START Records for the exercise

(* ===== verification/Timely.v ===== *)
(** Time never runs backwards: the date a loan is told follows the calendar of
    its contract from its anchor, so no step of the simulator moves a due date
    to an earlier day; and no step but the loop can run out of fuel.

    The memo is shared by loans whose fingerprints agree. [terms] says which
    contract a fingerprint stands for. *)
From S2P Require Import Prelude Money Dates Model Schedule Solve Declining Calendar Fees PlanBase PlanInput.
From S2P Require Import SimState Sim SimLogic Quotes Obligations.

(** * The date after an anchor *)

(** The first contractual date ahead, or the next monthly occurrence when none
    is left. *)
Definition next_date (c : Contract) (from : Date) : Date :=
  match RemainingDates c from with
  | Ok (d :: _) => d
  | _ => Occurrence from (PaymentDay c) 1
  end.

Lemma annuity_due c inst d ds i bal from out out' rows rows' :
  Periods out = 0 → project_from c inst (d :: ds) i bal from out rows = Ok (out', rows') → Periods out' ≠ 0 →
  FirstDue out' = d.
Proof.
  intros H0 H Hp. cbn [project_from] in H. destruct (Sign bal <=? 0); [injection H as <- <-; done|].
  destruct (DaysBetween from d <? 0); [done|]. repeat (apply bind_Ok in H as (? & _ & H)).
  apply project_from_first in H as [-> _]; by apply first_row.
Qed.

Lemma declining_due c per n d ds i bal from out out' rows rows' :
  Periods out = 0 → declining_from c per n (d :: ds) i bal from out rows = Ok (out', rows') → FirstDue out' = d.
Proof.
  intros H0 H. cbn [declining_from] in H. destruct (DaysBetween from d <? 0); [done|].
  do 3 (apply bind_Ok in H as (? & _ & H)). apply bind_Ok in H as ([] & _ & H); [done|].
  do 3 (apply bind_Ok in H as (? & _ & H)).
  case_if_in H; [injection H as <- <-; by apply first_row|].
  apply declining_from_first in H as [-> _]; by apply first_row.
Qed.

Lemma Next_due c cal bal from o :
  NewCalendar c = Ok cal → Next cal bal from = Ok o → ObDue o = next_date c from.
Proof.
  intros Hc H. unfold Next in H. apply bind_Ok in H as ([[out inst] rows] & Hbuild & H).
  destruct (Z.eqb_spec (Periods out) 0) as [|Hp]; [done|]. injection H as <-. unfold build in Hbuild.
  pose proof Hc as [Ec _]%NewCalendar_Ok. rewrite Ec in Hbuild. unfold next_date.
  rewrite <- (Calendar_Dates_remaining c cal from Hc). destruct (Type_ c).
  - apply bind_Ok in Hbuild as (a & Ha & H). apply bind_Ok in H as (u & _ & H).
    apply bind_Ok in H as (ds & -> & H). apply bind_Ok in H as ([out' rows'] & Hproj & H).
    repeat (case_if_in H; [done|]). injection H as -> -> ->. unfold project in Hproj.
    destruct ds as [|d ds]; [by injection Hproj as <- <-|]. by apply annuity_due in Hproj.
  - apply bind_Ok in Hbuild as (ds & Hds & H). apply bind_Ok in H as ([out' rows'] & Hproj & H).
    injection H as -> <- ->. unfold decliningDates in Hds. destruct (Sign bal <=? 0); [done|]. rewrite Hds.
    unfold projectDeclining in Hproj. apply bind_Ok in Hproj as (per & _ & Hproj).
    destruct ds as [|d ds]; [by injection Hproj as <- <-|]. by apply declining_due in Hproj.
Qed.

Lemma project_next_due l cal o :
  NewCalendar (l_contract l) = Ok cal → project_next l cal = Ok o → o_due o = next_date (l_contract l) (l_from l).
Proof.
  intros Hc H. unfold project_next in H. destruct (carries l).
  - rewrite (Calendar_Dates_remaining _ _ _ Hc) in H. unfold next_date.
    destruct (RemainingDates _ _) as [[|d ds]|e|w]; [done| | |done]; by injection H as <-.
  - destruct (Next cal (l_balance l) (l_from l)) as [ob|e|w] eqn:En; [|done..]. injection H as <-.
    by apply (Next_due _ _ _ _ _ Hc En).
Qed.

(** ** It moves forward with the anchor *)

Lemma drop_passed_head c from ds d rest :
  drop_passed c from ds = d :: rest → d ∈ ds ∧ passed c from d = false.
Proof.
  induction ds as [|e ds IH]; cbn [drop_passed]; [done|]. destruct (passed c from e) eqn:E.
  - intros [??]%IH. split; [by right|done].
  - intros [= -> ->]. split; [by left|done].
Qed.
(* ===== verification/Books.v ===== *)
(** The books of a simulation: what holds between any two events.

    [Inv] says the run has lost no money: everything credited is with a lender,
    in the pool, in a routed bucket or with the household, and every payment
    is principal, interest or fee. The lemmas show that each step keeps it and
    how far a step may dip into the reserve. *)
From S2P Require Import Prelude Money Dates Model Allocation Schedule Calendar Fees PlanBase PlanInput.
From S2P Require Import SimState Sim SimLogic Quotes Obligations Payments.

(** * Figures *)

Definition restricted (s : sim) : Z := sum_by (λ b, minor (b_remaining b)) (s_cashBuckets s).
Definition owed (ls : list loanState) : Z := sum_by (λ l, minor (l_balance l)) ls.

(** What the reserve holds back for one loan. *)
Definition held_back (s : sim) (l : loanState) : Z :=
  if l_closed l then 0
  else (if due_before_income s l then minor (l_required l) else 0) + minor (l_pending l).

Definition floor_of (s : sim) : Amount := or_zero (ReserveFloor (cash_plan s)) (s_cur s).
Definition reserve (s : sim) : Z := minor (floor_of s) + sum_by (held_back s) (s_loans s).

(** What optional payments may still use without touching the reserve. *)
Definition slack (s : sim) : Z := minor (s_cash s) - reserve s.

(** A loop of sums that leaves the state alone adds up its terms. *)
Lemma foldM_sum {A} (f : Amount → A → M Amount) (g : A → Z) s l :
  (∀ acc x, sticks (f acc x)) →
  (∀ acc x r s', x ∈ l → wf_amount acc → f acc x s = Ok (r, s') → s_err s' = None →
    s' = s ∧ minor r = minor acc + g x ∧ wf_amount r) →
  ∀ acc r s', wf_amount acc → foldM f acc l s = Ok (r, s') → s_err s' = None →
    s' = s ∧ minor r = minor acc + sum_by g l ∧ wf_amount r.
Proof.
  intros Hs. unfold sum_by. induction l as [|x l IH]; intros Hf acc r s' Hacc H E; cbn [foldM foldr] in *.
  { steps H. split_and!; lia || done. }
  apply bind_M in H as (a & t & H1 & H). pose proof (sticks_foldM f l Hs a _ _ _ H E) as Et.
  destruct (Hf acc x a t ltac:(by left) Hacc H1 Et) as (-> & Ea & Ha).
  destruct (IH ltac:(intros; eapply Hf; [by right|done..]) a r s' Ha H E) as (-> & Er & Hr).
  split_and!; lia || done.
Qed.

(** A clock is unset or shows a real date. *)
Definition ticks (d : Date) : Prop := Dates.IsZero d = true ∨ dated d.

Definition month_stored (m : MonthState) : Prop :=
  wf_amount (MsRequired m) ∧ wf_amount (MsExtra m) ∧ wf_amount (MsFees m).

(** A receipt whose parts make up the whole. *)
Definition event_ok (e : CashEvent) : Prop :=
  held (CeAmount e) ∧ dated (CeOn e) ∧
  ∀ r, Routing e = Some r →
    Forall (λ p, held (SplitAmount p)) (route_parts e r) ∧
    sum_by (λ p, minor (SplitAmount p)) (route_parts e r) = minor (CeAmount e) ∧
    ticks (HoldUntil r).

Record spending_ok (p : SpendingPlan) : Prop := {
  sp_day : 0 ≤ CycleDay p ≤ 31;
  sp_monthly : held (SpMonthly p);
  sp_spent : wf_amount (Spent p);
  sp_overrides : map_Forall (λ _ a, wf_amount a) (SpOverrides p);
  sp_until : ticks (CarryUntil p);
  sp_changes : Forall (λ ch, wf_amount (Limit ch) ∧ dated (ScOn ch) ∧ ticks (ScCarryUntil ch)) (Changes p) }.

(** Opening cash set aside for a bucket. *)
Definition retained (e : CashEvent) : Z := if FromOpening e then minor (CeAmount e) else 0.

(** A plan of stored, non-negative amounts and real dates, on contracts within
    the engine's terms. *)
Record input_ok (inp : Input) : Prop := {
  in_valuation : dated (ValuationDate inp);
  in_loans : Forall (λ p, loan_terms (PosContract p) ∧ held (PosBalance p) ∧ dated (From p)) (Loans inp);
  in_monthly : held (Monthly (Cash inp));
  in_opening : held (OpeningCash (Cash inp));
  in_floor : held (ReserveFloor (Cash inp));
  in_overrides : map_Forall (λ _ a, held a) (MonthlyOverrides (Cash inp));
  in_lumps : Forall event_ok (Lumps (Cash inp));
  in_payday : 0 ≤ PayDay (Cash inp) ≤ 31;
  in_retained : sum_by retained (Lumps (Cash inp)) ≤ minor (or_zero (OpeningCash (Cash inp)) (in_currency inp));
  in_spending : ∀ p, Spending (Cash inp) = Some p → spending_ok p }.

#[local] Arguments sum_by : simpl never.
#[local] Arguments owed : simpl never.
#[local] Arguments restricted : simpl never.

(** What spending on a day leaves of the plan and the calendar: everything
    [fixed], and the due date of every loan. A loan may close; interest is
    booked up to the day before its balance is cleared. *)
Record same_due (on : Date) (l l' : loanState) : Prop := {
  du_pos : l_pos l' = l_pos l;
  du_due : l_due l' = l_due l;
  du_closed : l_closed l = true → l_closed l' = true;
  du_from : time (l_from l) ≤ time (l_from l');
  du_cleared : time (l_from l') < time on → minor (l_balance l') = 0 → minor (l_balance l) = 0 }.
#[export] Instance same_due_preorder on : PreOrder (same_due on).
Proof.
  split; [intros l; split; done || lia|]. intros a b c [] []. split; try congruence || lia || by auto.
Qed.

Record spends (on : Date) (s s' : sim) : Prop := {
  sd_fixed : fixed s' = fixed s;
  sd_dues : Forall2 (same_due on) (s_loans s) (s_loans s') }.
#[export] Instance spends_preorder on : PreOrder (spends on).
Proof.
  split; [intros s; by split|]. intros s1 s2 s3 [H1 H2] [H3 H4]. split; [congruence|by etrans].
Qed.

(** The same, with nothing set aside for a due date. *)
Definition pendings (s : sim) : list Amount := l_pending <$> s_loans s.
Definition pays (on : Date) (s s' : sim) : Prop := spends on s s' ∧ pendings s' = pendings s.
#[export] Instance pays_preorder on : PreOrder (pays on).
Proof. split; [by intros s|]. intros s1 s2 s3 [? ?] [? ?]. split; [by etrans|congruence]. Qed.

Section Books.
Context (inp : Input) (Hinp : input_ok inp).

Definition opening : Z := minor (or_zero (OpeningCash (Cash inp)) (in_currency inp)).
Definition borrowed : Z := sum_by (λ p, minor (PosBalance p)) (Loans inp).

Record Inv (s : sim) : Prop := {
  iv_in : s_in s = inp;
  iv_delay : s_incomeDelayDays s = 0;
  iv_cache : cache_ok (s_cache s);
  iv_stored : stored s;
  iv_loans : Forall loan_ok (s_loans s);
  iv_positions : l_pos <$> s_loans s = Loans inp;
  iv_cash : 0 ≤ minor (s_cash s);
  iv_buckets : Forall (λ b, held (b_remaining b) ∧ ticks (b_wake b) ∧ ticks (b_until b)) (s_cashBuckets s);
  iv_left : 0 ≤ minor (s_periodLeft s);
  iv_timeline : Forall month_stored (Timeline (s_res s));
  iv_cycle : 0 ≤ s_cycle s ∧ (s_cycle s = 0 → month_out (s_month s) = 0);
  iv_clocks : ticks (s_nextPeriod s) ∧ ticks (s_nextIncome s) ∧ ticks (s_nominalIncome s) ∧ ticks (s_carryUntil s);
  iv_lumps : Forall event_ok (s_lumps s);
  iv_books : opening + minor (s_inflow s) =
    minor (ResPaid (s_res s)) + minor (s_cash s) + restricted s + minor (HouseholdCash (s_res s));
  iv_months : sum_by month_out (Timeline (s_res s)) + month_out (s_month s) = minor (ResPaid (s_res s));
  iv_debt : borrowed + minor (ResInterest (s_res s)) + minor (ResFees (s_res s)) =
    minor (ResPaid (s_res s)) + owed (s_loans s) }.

END Records for the exercise

All lines above from the line with "(** What the" through the line with "else (if due_before_income", both included, are to be set down exactly, with nothing else.

Written solution —
(** What the reserve holds back for one loan. *)
Definition held_back (s : sim) (l : loanState) : Z :=
  if l_closed l then 0
  else (if due_before_income s l then minor (l_required l) else 0) + minor (l_pending l).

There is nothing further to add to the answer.